*** INFORMATION SHOWN Section Begins ***

Section keeping.
Variable opendir : cstring → option (list DIRENT).
Variable stat64 : cstring → option (Z * Z).
Variable malloc_fails : nat → bool.
Variable interrupt : nat → Z.
Variable m_UDisk_Root : option cstring.
Variable opt : HI_UDISK_SCAN_S.
Variable arr : option nat.
Variable base : gset nat.

Abbreviation malloc := (malloc malloc_fails).
Abbreviation add_file := (UDISK_AddFileToList stat64 malloc_fails m_UDisk_Root).
Abbreviation add_typed := (add_typed stat64 malloc_fails m_UDisk_Root).
Abbreviation scan_entry := (scan_entry stat64 malloc_fails m_UDisk_Root).
Abbreviation scan_loop := (scan_loop stat64 malloc_fails interrupt m_UDisk_Root).
Abbreviation scan_dir := (UDISK_ScanDir opendir stat64 malloc_fails interrupt m_UDisk_Root).

Lemma free_Returned b st st' : free b st = Returned st' ↔ b ∈ heap st ∧ st' = set_heap st (heap st ∖ {[b]}).
Proof. unfold free. case_bool_decide; split; [by intros [= <-]|by intros [_ ->]|done|by intros []]. Qed.

(** Blocks that were allocated and given back again. *)
Lemma owns_same st st' : owns arr base st → ppFileList st' = ppFileList st → files st' = files st → heap st' = heap st → (allocs st ≤ allocs st')%nat → owns arr base st'.
Proof.
  intros [Hp Hd Hh Ha Hn] Hp' Hf Hh' Hl. split; [by rewrite Hp'|by rewrite Hf|by rewrite Hh', Hf|by rewrite Hf|]. intros b. rewrite Hh'. intros Hb. apply Hn in Hb. lia.
Qed.

(** A file with three new blocks. *)
Lemma owns_push st f : owns arr base st → (let n := allocs st in blocks f = [n; S n; S (S n)]) →
  owns arr base (mkScan (ppFileList st) (room st) (files st ++ [f])
    ({[S (S (allocs st))]} ∪ ({[S (allocs st)]} ∪ ({[allocs st]} ∪ heap st))) (S (S (S (allocs st)))) (queries st)).
Proof.
  intros [Hp Hd Hh Ha Hn] Hb. cbv zeta in Hb.
  assert (∀ k, (allocs st ≤ k)%nat → k ∉ heap st) as Hnew. { intros k Hk Hin. apply Hn in Hin. lia. }
  assert (∀ b, b ∈ files st ≫= blocks → b ∈ heap st) as Hin. { intros b ?. rewrite Hh. set_solver. }
  constructor; cbn [ppFileList files heap allocs]; [done|..]; rewrite ?bind_app, ?bind_cons, ?bind_nil, ?app_nil_r, ?Hb.
  - apply NoDup_app. split_and!; [done| |].
    + intros b Hb' Hc. apply Hin, Hn in Hb'. rewrite !elem_of_cons in Hc. destruct Hc as [-> |[-> |[-> |?%not_elem_of_nil]]]; lia || done.
    + apply (bool_decide_eq_true_1 _). rewrite bool_decide_eq_true. repeat constructor; rewrite ?elem_of_cons, ?elem_of_nil; lia.
  - rewrite list_to_set_app_L, Hh. cbn [list_to_set]. set_solver.
  - intros b Hc. apply elem_of_app in Hc as [Hc|Hc]; [by apply Ha|]. intros Hbase.
    assert (b ∈ heap st) as Hbh by (rewrite Hh; set_solver). apply Hn in Hbh. rewrite !elem_of_cons in Hc.
    destruct Hc as [-> |[-> |[-> |?%not_elem_of_nil]]]; lia || done.
  - intros b Hc. rewrite !elem_of_union, !elem_of_singleton in Hc. destruct Hc as [-> |[-> |[-> |Hc]]]; try lia. apply Hn in Hc. lia.
Qed.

*** INFORMATION SHOWN Section Ends ***

TASK ITEM: Set down the entries again exactly as they are.

EXERCISE SOLUTION:
Section keeping.
Variable opendir : cstring → option (list DIRENT).
Variable stat64 : cstring → option (Z * Z).
Variable malloc_fails : nat → bool.
Variable interrupt : nat → Z.
Variable m_UDisk_Root : option cstring.
Variable opt : HI_UDISK_SCAN_S.
Variable arr : option nat.
Variable base : gset nat.

Abbreviation malloc := (malloc malloc_fails).
Abbreviation add_file := (UDISK_AddFileToList stat64 malloc_fails m_UDisk_Root).
Abbreviation add_typed := (add_typed stat64 malloc_fails m_UDisk_Root).
Abbreviation scan_entry := (scan_entry stat64 malloc_fails m_UDisk_Root).
Abbreviation scan_loop := (scan_loop stat64 malloc_fails interrupt m_UDisk_Root).
Abbreviation scan_dir := (UDISK_ScanDir opendir stat64 malloc_fails interrupt m_UDisk_Root).

Lemma free_Returned b st st' : free b st = Returned st' ↔ b ∈ heap st ∧ st' = set_heap st (heap st ∖ {[b]}).
Proof. unfold free. case_bool_decide; split; [by intros [= <-]|by intros [_ ->]|done|by intros []]. Qed.

(** Blocks that were allocated and given back again. *)
Lemma owns_same st st' : owns arr base st → ppFileList st' = ppFileList st → files st' = files st → heap st' = heap st → (allocs st ≤ allocs st')%nat → owns arr base st'.
Proof.
  intros [Hp Hd Hh Ha Hn] Hp' Hf Hh' Hl. split; [by rewrite Hp'|by rewrite Hf|by rewrite Hh', Hf|by rewrite Hf|]. intros b. rewrite Hh'. intros Hb. apply Hn in Hb. lia.
Qed.

(** A file with three new blocks. *)
Lemma owns_push st f : owns arr base st → (let n := allocs st in blocks f = [n; S n; S (S n)]) →
  owns arr base (mkScan (ppFileList st) (room st) (files st ++ [f])
    ({[S (S (allocs st))]} ∪ ({[S (allocs st)]} ∪ ({[allocs st]} ∪ heap st))) (S (S (S (allocs st)))) (queries st)).
Proof.
  intros [Hp Hd Hh Ha Hn] Hb. cbv zeta in Hb.
  assert (∀ k, (allocs st ≤ k)%nat → k ∉ heap st) as Hnew. { intros k Hk Hin. apply Hn in Hin. lia. }
  assert (∀ b, b ∈ files st ≫= blocks → b ∈ heap st) as Hin. { intros b ?. rewrite Hh. set_solver. }
  constructor; cbn [ppFileList files heap allocs]; [done|..]; rewrite ?bind_app, ?bind_cons, ?bind_nil, ?app_nil_r, ?Hb.
  - apply NoDup_app. split_and!; [done| |].
    + intros b Hb' Hc. apply Hin, Hn in Hb'. rewrite !elem_of_cons in Hc. destruct Hc as [-> |[-> |[-> |?%not_elem_of_nil]]]; lia || done.
    + apply (bool_decide_eq_true_1 _). rewrite bool_decide_eq_true. repeat constructor; rewrite ?elem_of_cons, ?elem_of_nil; lia.
  - rewrite list_to_set_app_L, Hh. cbn [list_to_set]. set_solver.
  - intros b Hc. apply elem_of_app in Hc as [Hc|Hc]; [by apply Ha|]. intros Hbase.
    assert (b ∈ heap st) as Hbh by (rewrite Hh; set_solver). apply Hn in Hbh. rewrite !elem_of_cons in Hc.
    destruct Hc as [-> |[-> |[-> |?%not_elem_of_nil]]]; lia || done.
  - intros b Hc. rewrite !elem_of_union, !elem_of_singleton in Hc. destruct Hc as [-> |[-> |[-> |Hc]]]; try lia. apply Hn in Hc. lia.
Qed.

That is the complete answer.